Escolas de elite estão investindo em infraestrutura para manter suas crianças ativas. Entre elas se destacam o Colégio Dulwich de Pequim e a Escola Internacional de Pequim, as quais em janeiro último acabaram de construir dois grandes domos brancos sobre quadras de esportes feitos de tecido sintético que os cobrem e que permitem a criação de uma atmosfera artificial ideal em seu interior.

Wu Xiaotian, em seu minúsculo apartamento em Pequim, é obrigado a fazer repetidas inalações com soro fisiológico por dia para manter suas vias nasais limpas e permeáveis. Foto: Adam Dean/The New York Times
A construção dos domos e um prédio adicional começaram há um ano e tem capacidade para abrigar atividades esportivas de 1.900 estudantes, mesmo que o ambiente externo esteja altamente poluído. O projeto custou 5,7 milhões de dólares e inclui sistemas de filtração de ar em grau hospitalar.

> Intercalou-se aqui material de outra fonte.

(* ===== verification/F64.v ===== *)
(** * IEEE-754 binary64, as Rust's [f64]

    Values are the Standard Library's [spec_float] at precision 53 and maximal
    exponent 1024, so every operation computes and no axiom is used.  Besides
    the arithmetic this file has the conversions the transformation engine
    relies on: [as i64], [as f64], [FromStr] and [Display]. *)

From Stdlib Require Import ZArith Lia Ascii.
From Stdlib Require String Decimal DecimalString.
From Stdlib Require Import SpecFloat.
From stdpp Require Import base numbers option strings gmap list.
From S2P Require Import Prelude RustStd.

Open Scope Z_scope.

Abbreviation f64 := spec_float.
Definition f64_prec : Z := 53.
Definition f64_emax : Z := 1024.

#[global] Instance f64_eq_dec : EqDecision f64.
Proof. solve_decision. Defined.

Definition f64_add : f64 → f64 → f64 := SFadd f64_prec f64_emax.
Definition f64_sub : f64 → f64 → f64 := SFsub f64_prec f64_emax.
Definition f64_mul : f64 → f64 → f64 := SFmul f64_prec f64_emax.
Definition f64_div : f64 → f64 → f64 := SFdiv f64_prec f64_emax.
Definition f64_neg : f64 → f64 := SFopp.
Definition f64_abs : f64 → f64 := SFabs.
Definition f64_sqrt : f64 → f64 := SFsqrt f64_prec f64_emax.

(** Rust's [==], [<] and [>] on floats: false as soon as a NaN is involved. *)
Definition f64_eqb : f64 → f64 → bool := SFeqb.
Definition f64_ltb : f64 → f64 → bool := SFltb.

Definition f64_zero : f64 := S754_zero false.
Definition f64_one : f64 := S754_finite false 4503599627370496 (-52).

(** [i as f64]: round to nearest, ties to even. *)
Definition f64_of_i64 (z : Z) : f64 := binary_normalize f64_prec f64_emax z 0 false.

(** The integer part of [m * 2^e], rounded toward minus infinity. *)
Definition scaled_floor (m e : Z) : Z := Z.shiftl m e.

(** [f as i64]: truncates toward zero, saturates, NaN becomes 0. *)
Definition saturate_i64 (z : Z) : Z := Z.max i64_min (Z.min i64_max z).
Definition f64_to_i64 (f : f64) : Z :=
  match f with
  | S754_zero _ | S754_nan => 0
  | S754_infinity s => if s then i64_min else i64_max
  | S754_finite s m e =>
      let t := scaled_floor (Zpos m) e in
      saturate_i64 (if s then - t else t)
  end.

(** [floor] and [ceil]; [-0.0], infinities and NaN are unchanged. *)
Definition f64_floor (f : f64) : f64 :=
  match f with
  | S754_finite s m e =>
      if 0 <=? e then f
      else binary_normalize f64_prec f64_emax
             (scaled_floor (if s then Zneg m else Zpos m) e) 0 s
  | _ => f
  end.

Definition f64_ceil (f : f64) : f64 := f64_neg (f64_floor (f64_neg f)).

(** ** Decimal text to float *)

(** The float nearest to [± m * 10^e]. *)
Definition f64_of_decimal (s : bool) (m : Z) (e : Z) : f64 :=
  match m with
  | Zpos p =>
      if 0 <=? e
      then binary_round f64_prec f64_emax s (p * Z.to_pos (10 ^ e)) 0
      else
        let '(q, e', l) :=
          SFdiv_core_binary f64_prec f64_emax (Zpos p) 0 (10 ^ (- e)) 0 in
        binary_round_aux f64_prec f64_emax s q e' l
  | _ => S754_zero s
  end.

Definition is_digit (c : ascii) : bool :=
  (48 <=? nat_of_ascii c)%nat && (nat_of_ascii c <=? 57)%nat.

Fixpoint span_digits (s : string) : string * string :=
  match s with
  | String c s' =>
      if is_digit c
      then let '(d, r) := span_digits s' in (String c d, r)
      else (EmptyString, s)
  | EmptyString => (EmptyString, EmptyString)
  end.

Definition digits_value (s : string) : Z := default 0 (parse_digits s).

(** The exponent part of a number: [e] or [E], an optional sign, digits; all
    of the remaining text must be consumed. *)
Definition parse_exponent (s : string) : option Z :=
  match s with
  | EmptyString => Some 0
  | String c r =>
      if Ascii.eqb c "e" || Ascii.eqb c "E" then
        match r with
        | String "+" r' => parse_digits r'
        | String "-" r' => Z.opp <$> parse_digits r'
        | _ => parse_digits r
        end
      else None
  end.

Definition parse_number (sign : bool) (s : string) : option f64 :=
  let '(d1, r1) := span_digits s in
  let '(d2, r2) :=
    match r1 with
    | String "." r => span_digits r
    | _ => (EmptyString, r1)
    end in
  if (String.length d1 + String.length d2 =? 0)%nat then None
  else
    e ← parse_exponent r2;
    Some (f64_of_decimal sign (digits_value (d1 +:+ d2)) (e - Z.of_nat (String.length d2))).

(** [<f64 as FromStr>::from_str]. *)
Definition f64_from_str (s : string) : option f64 :=
  let '(sign, body) :=
    match s with
    | String "+" r => (false, r)
    | String "-" r => (true, r)
    | _ => (false, s)
    end in
  let lower := to_lowercase body in
  if String.eqb lower "inf" || String.eqb lower "infinity" then Some (S754_infinity sign)
  else if String.eqb lower "nan" then Some S754_nan
  else parse_number sign body.

(** ** Float to decimal text *)

Definition nat_digits (z : Z) : string := i64_to_string z.

Fixpoint strip_zeros (fuel : nat) (c k : Z) : Z * Z :=
  match fuel with
  | O => (c, k)
  | S fuel' => if c mod 10 =? 0 then strip_zeros fuel' (c / 10) (k + 1) else (c, k)
  end.

(** The text of [c * 10^k] without an exponent. *)
Definition render_decimal (c k : Z) : string :=
  let ds := nat_digits c in
  let n := String.length ds in
  if 0 <=? k then ds +:+ str_repeat "0" (Z.to_nat k)
  else
    let p := Z.to_nat (- k) in
    if (p <? n)%nat then str_take (n - p) ds +:+ "." +:+ str_drop (n - p) ds
    else "0." +:+ str_repeat "0" (p - n) +:+ ds.

(** The shortest digits that read back as [f], nearest to its exact value
    [mm * 10^ee]; [len] is the number of digits of [mm]. *)
Fixpoint shortest (fuel : nat) (n : Z) (f : f64) (mm ee len : Z) : Z * Z :=
  match fuel with
  | O => (mm, ee)
  | S fuel' =>
      if len <=? n then (mm, ee)
      else
        let w := 10 ^ (len - n) in
        let lo := mm / w in
        let r := mm mod w in
        let k := ee + (len - n) in
        let ok_lo := f64_eqb (f64_of_decimal false lo k) f in
        let ok_hi := f64_eqb (f64_of_decimal false (lo + 1) k) f in
        let lo_nearer := (2 * r <? w) || ((2 * r =? w) && Z.even lo) in
        match ok_lo, ok_hi with
        | true, true => if lo_nearer then (lo, k) else (lo + 1, k)
        | true, false => (lo, k)
        | false, true => (lo + 1, k)
        | false, false => shortest fuel' (n + 1) f mm ee len
        end
  end.

(** [f64::to_string] (the [Display] form): 17 digits always suffice. *)
Definition f64_to_string (f : f64) : string :=
  match f with
  | S754_nan => "NaN"
  | S754_infinity s => if s then "-inf" else "inf"
  | S754_zero s => if s then "-0" else "0"
  | S754_finite s m e =>
      let '(mm, ee) :=
        if 0 <=? e then (Z.shiftl (Zpos m) e, 0) else (Zpos m * 5 ^ (- e), e) in
      let len := Z.of_nat (String.length (nat_digits mm)) in
      let '(c, k) := shortest 17 1 (S754_finite false m e) mm ee len in
      let '(c', k') := strip_zeros 800 c k in
      (if s then "-" else "") +:+ render_decimal c' k'
  end.

(** ** Lemmas *)

Lemma f64_eqb_refl f : f ≠ S754_nan → f64_eqb f f = true.
Proof.
  unfold f64_eqb, SFeqb. destruct f as [s|s| |s m e]; try done; simpl; intros _.
  - by destruct s.
  - rewrite Z.compare_refl. rewrite Pos.compare_cont_refl. by destruct s.
Qed.

Lemma f64_to_i64_range f : in_i64 (f64_to_i64 f) = true.
Proof.
  rewrite in_i64_spec. unfold f64_to_i64, saturate_i64, i64_min, i64_max.
  destruct f as [s|s| |s m e]; [lia|destruct s; lia|lia|lia].
Qed.

Close Scope Z_scope.

Example f64_text_1 : f64_to_string (f64_div f64_one (f64_of_i64 10)) = "0.1".
Proof. vm_compute. reflexivity. Qed.
Example f64_text_2 :
  f64_to_string <$> f64_from_str "-12.5e2" = Some "-1250".
Proof. vm_compute. reflexivity. Qed.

Os professores checam hora a hora as medições da poluição do ar feitas pela Embaixada Americana em Pequim, para saber se as crianças podem brincar e exercer atividades esportivas ao ar livre ou se têm que fazê-las no interior dos domos. 
Uma mãe norte-americana em Pequim, Tara Duffy, disse que tinha escolhido uma escola maternal para a filha, em parte, porque a escola tinha filtros de ar nas salas de aula. A escola, chamada de Escola Internacional 3E, também traz médicos para falar sobre poluição e impede que as crianças brinquem ao ar livre durante o aumento dos níveis de poluição. "Nos últimos seis meses, tem havido muito mais dias com "bandeira vermelha" do que verde, e as crianças são mantidas do lado de dentro, onde o ar é filtrado", disse a Sra. Duffy, escritora e ex-consultora de uma fundação. Afirma ainda que também verifica diariamente o índice de qualidade do ar para decidir se leva a filha a um piquenique ao ar livre ou se busca um espaço de lazer coberto e filtrado.
Agora, depois de nove anos na China, a Sra. Duffy está indo embora da China, e ela cita a poluição e o trânsito como os principais fatores que tornam a vida em Pequim de baixa qualidade, independente do quanto se ganha.
Essa maneira de sentir a vida na capital chinesa faz aumentar número de expatriados por vontade própria e mesmo a saída de muitos estrangeiros do país. Um casal de americanos com uma criança, convidado a ir para Pequim por uma fundação de prestígio e com um salário diferenciado, após discutir sobre a poluição ambiental, resolveu recusar a oferta.
James McGregor, um conselheiro veterano do escritório de Pequim da APCO Worldwide, uma empresa de consultoria, disse que ouviu de um diplomata norte-americano com as crianças que havia recusado uma estada na China, mesmo apesar do fato de que o Departamento de Estado oferece um abono salarial de 15 por cento a mais para os que aceitem ir para Pequim, abono esse existente, em boa parte, por causa da poluição do ar. Esse “bônus de sofrimento” existe também para outras cidades chinesas que também sofrem de ar terrivelmente poluído, e varia de 20 a 30 por cento, com exceção de Xangai, onde é de 10 por cento. Mesmo assim, muitos funcionários qualificados, não aceitam ir para lá e muitos que aceitam, logo pedem remoção para outros países.
"Eu vivi em Pequim 23 anos, e meus filhos foram criados aqui, mas se eu tivesse filhos pequenos hoje, teria que sair da China", disse McGregor. "Muitas pessoas estão a fazer planos para ir embora".